Case No: 6:15-cv-1232-Orl-DNF
CAROLYN COLVIN, ACTING
COMMISSIONER OF SOCIAL
SECURITY,
Defendant.
_____________________________
OPINION AND ORDER
Plaintiff, Daisy Delarosa, seeks judicial review of the final decision of the Commissioner
of the Social Security Administration (“SSA”) denying her claim for a period of disability,
Disability Insurance Benefits (“DIB”) and Supplemental Security Income (“SSI”).
The
Commissioner filed the Transcript of the proceedings (hereinafter referred to as “Tr.” followed by
the appropriate page number), and the parties filed legal memoranda setting forth their respective
positions. For the reasons set out herein, the decision of the Commissioner is AFFIRMED
pursuant to § 205(g) of the Social Security Act, 42 U.S.C. § 405(g).
I.
Social Security Act Eligibility, Standard of Review, Procedural History, and the
ALJ’s Decision
A. Social Security Act Eligibility
The law defines disability as the inability to do any substantial gainful activity by reason
of any medically determinable physical or mental impairment which can be expected to result in
death or which has lasted or can be expected to last for a continuous period of not less than twelve
months. 42 U.S.C. §§ 416(i), 423(d)(1)(A), 1382(a)(3)(A); 20 C.F.R. §§ 404.1505, 416.905. The
impairment must be severe, making the claimant unable to do her previous work, or any other
substantial gainful activity which exists in the national economy. 42 U.S.C. §§ 423(d)(2),
1382(a)(3); 20 C.F.R. §§ 404.1505-404.1511, 416.905-416.911.
B. Standard of Review
The Commissioner’s findings of fact are conclusive if supported by substantial evidence.

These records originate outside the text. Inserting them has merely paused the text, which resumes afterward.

(** Flushing writes buffered bytes in order and loses none, also when the kernel takes them
    in pieces, refuses more or fails; it returns, it reports failure only for a failed write, and
    a buffer with nothing left is cleared. *)
Theorem flush_keeps_output fuel :
  (length (pending e) + signals (view (kern w)) + 1 ≤ fuel)%nat →
  ∃ b w' e', flush_write_buffer fuel p w = Ret (b, w') ∧ elements (queue w') !! p = Some e' ∧
    output e' (kern w') = output e (kern w) ∧ el_state e' = el_state e ∧ sendable e' ∧
    (pending e = [] → b = true ∧ write_buffer e' = []).
Proof.
  intros Hf. destruct (flush_at p w e (kern w) fuel) as (b&e'&k'&Hs&(Hout&_&Hse&_)&Hst&Hnil); [done..|].
  rewrite at_element_self in Hs by done. exists b, (at_element p w k' e'), e'.
  split_and!; try done. cbn. by rewrite lookup_insert_eq.
Qed.

(** C14: what reaches the wire.  Take a sequence of packets, heartbeats and flushes on a
    connection, run until the first operation that fails: it returns, and whatever the kernel does
    with the writes, the bytes the kernel has accepted are a prefix of those the connection owed
    before (accepted, or in its write buffer) followed by the frames of the packets.  If all the
    operations succeed, the rest of these bytes is exactly the write buffer, of at most 64 KB: the
    wire carries all the frames as soon as the buffer is empty, and not necessarily before. *)
Theorem connection_output_is_frames ops fuel :
  Forall op_wf ops →
  Z.of_nat (length (write_buffer e) + length (frames (ops ≫= op_packets))) < 2 ^ 63 →
  (Z.to_nat WRITE_BUFFER_MAX + length (frames (ops ≫= op_packets)) +
    signals (view (kern w)) + 1 ≤ fuel)%nat →
  let owed := wire e (kern w) ++ pending e ++ frames (ops ≫= op_packets) in
  ∃ b w' e', run_ops fuel (el_fd e) p ops w = Ret (b, w') ∧ elements (queue w') !! p = Some e' ∧
    el_fd e' = el_fd e ∧ wire e' (kern w') `prefix_of` owed ∧
    Z.of_nat (length (pending e')) ≤ WRITE_BUFFER_MAX ∧
    (b = true → wire e' (kern w') ++ pending e' = owed) ∧
    (b = true → pending e' = [] → wire e' (kern w') = owed).
Proof.
  intros Hw Hl Hf owed.
  destruct (run_ops_at p w e (kern w) ops fuel) as (b&e'&k'&bs&Hs&Hpre&Hall&Hout&Hfd&Hse&_); [done..|].
  rewrite at_element_self in Hs by done. exists b, (at_element p w k' e'), e'.
  assert (wire e' k' ++ pending e' = wire e (kern w) ++ pending e ++ bs) as E
    by (rewrite (app_assoc (wire e (kern w))); exact Hout).
  assert (b = true → wire e' k' ++ pending e' = owed) as Hok by (intros Hb; by rewrite E, Hall).
  split_and!; try done.
  - cbn. by rewrite lookup_insert_eq.
  - etrans; [by apply prefix_app_r|]. cbn [kern at_element set_element set_queue set_kern].
    rewrite E. by do 2 apply prefix_app.
  - apply Hse.
  - intros Hb Hnil. rewrite <-(Hok Hb), Hnil. symmetry. apply app_nil_r.
Qed.
(** ** Flushing, closing and the event loop *)

(** Re-arming the registration of an element. *)
Lemma rearm_at m w p k e i o r :
  owns m (at_element p w k e) →
  ∃ b k', epoll_ctl EPOLL_CTL_MOD (el_fd e) (Some (mk_event i o r r p)) (at_element p w k e) =
      Ret (b, at_element p w k' e) ∧ owns m (at_element p w k' e).
Proof.
  intros Ho.
  destruct (sys_epoll_ctl (epoll_fd (queue w)) EPOLL_CTL_MOD (el_fd e)
    (Some (mk_event i o r r p)) k) as [b k'] eqn:E.
  exists b, k'. split; [unfold epoll_ctl; by apply syscall_at|].
  assert (elements (queue (at_element p w k e)) !! p = Some e) as He by (cbn; by rewrite lookup_insert_eq).
  assert (at_element p (at_element p w k e) k' e = at_element p w k' e) as <-.
  { unfold at_element, set_element, set_kern, set_queue, with_elements; cbn. by rewrite insert_insert_eq. }
  eapply owns_at; [done|done|by eapply wf_elements; [apply Ho|]|by split|].
  cbn. eapply ctl_mod_interest; [exact E|done|].
  pose proof (wf_interest _ (proj1 Ho)) as Hi. cbn in Hi. rewrite Hi.
  by apply (wf_owned _ (proj1 Ho) p e).
Qed.

Lemma flush_owns fuel m fd p :
  m !! fd = Some p → hoare overflow_only (owns m) (flush_write_buffer fuel p) (λ _, owns m).
Proof.
  intros Hm. induction fuel as [|fuel IH]; [by intros w Hw|]. intros w Ho.
  destruct (owns_element m w fd p Ho Hm) as (e&He&Hfd).
  rewrite <-(at_element_self p w e) by done. cbn [flush_write_buffer]. erewrite bind_at by apply deref_at.
  pose proof (wf_elements _ (proj1 Ho) p e He) as Hwf.
  assert (∀ k' bs off, same_reg (kern w) k' →
    owns m (at_element p w k' (with_write_buffer bs off e))) as Hwb.
  { intros k' bs off Hi. by eapply owns_at; [| | | |apply interest_at]. }
  destruct (_ <? _).
  - destruct (sys_write (el_fd e) (drop (Z.to_nat (write_buffer_offset e)) (write_buffer e)) (kern w))
      as [r k'] eqn:Hw.
    pose proof (write_interest _ _ _ _ _ Hw) as Hi.
    erewrite bind_at by by apply syscall_at.
    assert (owns m (at_element p w k' e)) as Ho'.
    { specialize (Hwb k' (write_buffer e) (write_buffer_offset e) Hi). by destruct e. }
    destruct r as [r|[]]; [|done|by apply IH|done].
    destruct (r =? 0); [done|]. erewrite bind_at by apply update_at. by apply IH, Hwb.
  - erewrite bind_at by apply update_at.
    destruct (rearm_at m w p (kern w) (with_write_buffer [] 0 e) true false false) as (b&k'&E&Ho');
      [by apply Hwb|].
    by erewrite bind_at by apply E.
Qed.

(** The well-formedness of the queue does not depend on the state of the handlers. *)
Lemma set_app_wf w a : queue_wf w → queue_wf (set_app a w).
Proof. by intros []; split. Qed.

(** The element of [fd] leaves the queue. *)
Definition closed_world fd p (k : kernel) w : W :=
  mk_world (mk_queue (epoll_fd (queue w)) (epoll_timeout (queue w))
    (delete p (elements (queue w))) (delete fd (fds w))) k (app w).

Lemma close_element_run w fd p :
  queue_wf w → fds w !! fd = Some p →
  ∃ k, close_element (Some p) w = Ret ((), closed_world fd p k w) ∧
    open_fds (view k) = open_fds (view (kern w)) ∖ {[fd]} ∧
    interest_of (view k) (epoll_fd (queue w)) = delete fd (fds w).
Proof.
  intros Hwf Hp. destruct (wf_registered _ Hwf fd p Hp) as (e&He&Hfd).
  destruct (sys_epoll_ctl (epoll_fd (queue w)) EPOLL_CTL_DEL fd None (kern w)) as [b k1] eqn:E.
  exists (sys_close fd k1). split.
  - unfold close_element. rewrite (bind_ret _ _ w e w) by (unfold deref; by rewrite He).
    rewrite Hfd. erewrite (bind_ret (get_network_element_from_fd fd)); [|reflexivity].
    rewrite bool_decide_true by done.
    erewrite (bind_ret (epoll_ctl _ _ _)); [|unfold epoll_ctl, syscall; by rewrite E].
    erewrite (bind_ret (real_close fd)); [|reflexivity].
    erewrite (bind_ret (delete_element p)); [|unfold delete_element; cbn; by rewrite He].
    reflexivity.
  - pose proof (sys_epoll_ctl_ok _ _ _ _ _ _ _ E) as Hs. rewrite !sys_close_ok.
    assert (fd ≠ epoll_fd (queue w)) as Hne.
    { intros ->. pose proof (wf_not_epoll _ Hwf). congruence. }
    pose proof (wf_interest _ Hwf) as Hi.
    split; [|rewrite interest_of_set_closed by done]; inversion Hs as [| |ev q Hq E1 E2 E3 Hv|]; subst;
      try done; rewrite ?interest_of_set.
    + by rewrite Hi, delete_delete_eq.
    + by rewrite Hi.
Qed.

Lemma closed_world_wf w fd p k :
  queue_wf w → fds w !! fd = Some p →
  interest_of (view k) (epoll_fd (queue w)) = delete fd (fds w) →
  open_fds (view k) = open_fds (view (kern w)) ∖ {[fd]} →
  queue_wf (closed_world fd p k w).
Proof.
  intros [Hreg Hown Hint Hep Hopen Hel] Hp Hi Ho.
  destruct (Hreg fd p Hp) as (e&He&Hfd). split; cbn.
  - intros fd' q. rewrite lookup_delete_Some. intros [Hne Hq].
    destruct (Hreg fd' q Hq) as (e'&He'&Hfd'). exists e'.
    rewrite lookup_delete_ne by (intros ->; congruence). done.
  - intros q e'. rewrite lookup_delete_Some. intros [Hne Hq].
    rewrite lookup_delete_ne; [by apply Hown|]. intros E. specialize (Hown q e' Hq). congruence.
  - done.
  - by rewrite lookup_delete_None; right.
  - rewrite Ho. assert (epoll_fd (queue w) ≠ fd) by (intros <-; by rewrite Hep in Hp).
    by apply elem_of_difference; split; [|rewrite elem_of_singleton].
  - intros q e'. rewrite lookup_delete_Some. intros [_ Hq]. by eapply Hel.
Qed.

Lemma owns_mono m m' w : m' ⊆ m → owns m w → owns m' w.
Proof. intros Hs (Hwf&Hm&HI). split; [done|]. split; [by etrans|done]. Qed.

Lemma deref_owns {allowed} m fd p :
  m !! fd = Some p →
  hoare allowed (owns m) (deref p)
    (λ e w, owns m w ∧ elements (queue w) !! p = Some e ∧ el_fd e = fd).
Proof.
  intros Hm w Ho. destruct (owns_element m w fd p Ho Hm) as (e&He&Hfd).
  unfold deref. rewrite He. by split_and!.
Qed.

Lemma close_owns m fd p :
  m !! fd = Some p →
  hoare overflow_only (λ w, queue_wf w ∧ m ⊆ fds w ∧ I (app w) (delete p (user_data w)))
    (close_element (Some p)) (λ _, owns (delete fd m)).
Proof.
  intros Hm w (Hwf&Hsub&HI). assert (fds w !! fd = Some p) as Hp by by eapply lookup_weaken.
  destruct (close_element_run w fd p Hwf Hp) as (k&E&Hopen&Hi). rewrite E.
  split; [by apply closed_world_wf|]. split; cbn; [by apply delete_mono|].
  unfold user_data; cbn. by rewrite fmap_delete.
Qed.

42 U.S.C. § 405 (g). “Substantial evidence is more than a scintilla and is such relevant evidence
as a reasonable person would accept as adequate support to a conclusion. Even if the evidence
preponderated against the Commissioner’s findings, we must affirm if the decision reached is
supported by substantial evidence.” Crawford v. Comm’r, 363 F.3d 1155, 1158 (11th Cir. 2004)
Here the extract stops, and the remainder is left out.